OBJECTIVES: This study evaluated oculometrics as a detector of fatigue in Air Force-relevant tasks after sleep deprivation. Using the metrics of total eye closure duration (PERCLOS) and approximate entropy (ApEn), the relation between these eye metrics and fatigue-induced performance decrements was investigated. BACKGROUND: One damaging effect to the successful outcome of operational military missions is that attributed to sleep deprivation-induced fatigue. Consequently, there is interest in the development of reliable monitoring devices that can assess when an operator is overly fatigued. METHOD: Ten civilian participants volunteered to serve in this study. Each was trained on three performance tasks: target identification, unmanned aerial vehicle landing, and the psychomotor vigilance task (PVT). Experimental testing began after 14 hr awake and continued every 2 hr until 28 hr of sleep deprivation was reached. RESULTS: Performance on the PVT and target identification tasks declined significantly as the level of sleep deprivation increased.These performance declines were paralleled more closely by changes in the ApEn compared to the PERCLOS measure. CONCLUSION: The results provide evidence that the ApEn eye metric can be used to detect fatigue in relevant military aviation tasks. APPLICATION: Military and commercial operators could benefit from an alertness monitoring device.

Operator selection for unmanned aerial systems: comparing video game players and pilots.

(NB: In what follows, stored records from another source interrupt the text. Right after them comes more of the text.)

(** * OEmbedNode and OEmbedPlugin

  A shallow embedding of the playground's oEmbed decorator node
  ([nodes/OEmbedNode.tsx]) and of the plugin that registers its insert
  command ([plugins/OEmbedPlugin]).

  JavaScript objects are finite maps from property names to values, DOM
  elements are a local name with an attribute map, and the code that runs
  inside an editor update is written in a small state monad that threads
  the host's key counter and the calls made to its block-insertion
  routine. *)

From stdpp Require Import gmap strings list fin_maps.
From Stdlib Require Import ZArith.

Set Warnings "-register-all".
Open Scope string_scope.

(** ** JavaScript values *)

Module JS.

(** Values as [JSON.parse] and [res.json()] produce them.  Numbers are the
    integral ones (widths, heights, the version tag); objects are maps
    from property names to values. *)
Inductive JSON : Type :=
| JNull
| JBool (b : bool)
| JNum (z : Z)
| JStr (s : string)
| JArr (l : list JSON)
| JObj (o : gmap string JSON).

(** Truthiness of a string: every string but the empty one. *)
Definition truthy_string (s : string) : bool :=
  match s with
  | EmptyString => false
  | String _ _ => true
  end.

(** Truthiness of a value, as [!x] and [if (x)] test it. *)
Definition truthy (j : JSON) : bool :=
  match j with
  | JNull => false
  | JBool b => b
  | JNum z => negb (z =? 0)%Z
  | JStr s => truthy_string s
  | JArr _ => true
  | JObj _ => true
  end.

(** [j.k] for a truthy value [j] and one of the property names this
    program reads ([type], [url], [width], [height], [html], [title]):
    an object answers with its own property, every other value with
    [undefined], which is [None] here. *)
Definition prop (j : JSON) (k : string) : option JSON :=
  match j with
  | JObj o => o !! k
  | _ => None
  end.

(** *** DOM elements *)

(** An element is its lower-case node name and its attributes. *)
Record HTMLElement : Type := mkElement {
  localName : string;
  attributes : gmap string string
}.

(** [document.createElement(tag)] *)
Definition createElement (tag : string) : HTMLElement :=
  {| localName := tag; attributes := ∅ |}.

(** [el.setAttribute(name, value)] *)
Definition setAttribute (name value : string) (el : HTMLElement)
  : HTMLElement :=
  {| localName := localName el;
     attributes := <[name := value]> (attributes el) |}.

(** [el.hasAttribute(name)] *)
Definition hasAttribute (name : string) (el : HTMLElement) : bool :=
  bool_decide (is_Some (attributes el !! name)).

(** [el.getAttribute(name)]; [null] is [None]. *)
Definition getAttribute (name : string) (el : HTMLElement) : option string :=
  attributes el !! name.

End JS.
Import JS.

(** ** The host editor *)

Module Lexical.

(** Node keys are handed out by the host from a counter. *)
Definition NodeKey : Type := N.

(** [ElementFormatType] is a union of string literals; at run time a
    format is a string. *)
Definition ElementFormatType : Type := string.

(** Fields of a [DecoratorBlockNode] together with the one field that
    [OEmbedNode] adds.  A format that is [undefined] or [null] is [None]. *)
Record OEmbedNode : Type := mkOEmbedNode {
  __url : string;
  __format : option ElementFormatType;
  __key : NodeKey
}.

(** What an update can observe and change: the next key the host will
    assign, and the nodes handed to its block-insertion routine so far,
    oldest first. *)
Record UpdateContext : Type := mkUpdateContext {
  nextKey : N;
  insertedBlocks : list OEmbedNode
}.

(** Code that runs inside an update. *)
Definition Update (A : Type) : Type := UpdateContext -> A * UpdateContext.

Definition ret {A : Type} (x : A) : Update A := fun c => (x, c).

Definition bind {A B : Type} (m : Update A) (k : A -> Update B) : Update B :=
  fun c => let '(x, c') := m c in k x c'.

Declare Scope update_scope.
Delimit Scope update_scope with update.
Notation "'let*' x ':=' m 'in' k" := (bind m (fun x => k))
  (at level 10, x name, m at level 100, k at level 200) : update_scope.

INTRODUCTION: Popular unmanned aerial system (UAS) platforms such as the MQ-1 Predator and MQ-9 Reaper have experienced accelerated operations tempos that have outpaced current operator training regimens, leading to a shortage of qualified UAS operators. To find a surrogate to replace pilots of manned aircraft as UAS operators, this study evaluated video game players (VGPs), pilots, and a control group on a set of UAS operation relevant cognitive tasks. METHODS: There were 30 participants who volunteered for this study and were divided into 3 groups: experienced pilots (P), experienced VGPs, and a control group (C). Each was trained on eight cognitive performance tasks relevant to unmanned flight tasks. RESULTS: The results indicated that pilots significantly outperform the VGP and control groups on multi-attribute cognitive tasks (Tank mean: VGP = 465 +/- 1.046 vs. P = 203 +/- 0.237 vs. C = 351 +/- 0.601). However, the VGPs outperformed pilots on cognitive tests related to visually acquiring, identifying, and tracking targets (final score: VGP = 594.28 +/- 8.708 vs. P = 563.33 +/- 8.787 vs. C = 568.21 +/- 8.224). Likewise, both VGPs and pilots performed similarly on the UAS landing task, but outperformed the control group (glide slope: VGP = 40.982 +/- 3.244 vs. P = 30.461 +/- 2.251 vs. C = 57.060 +/- 4.407). CONCLUSIONS: Cognitive skills learned in video game play may transfer to novel environments and improve performance in UAS tasks over individuals with no video game experience.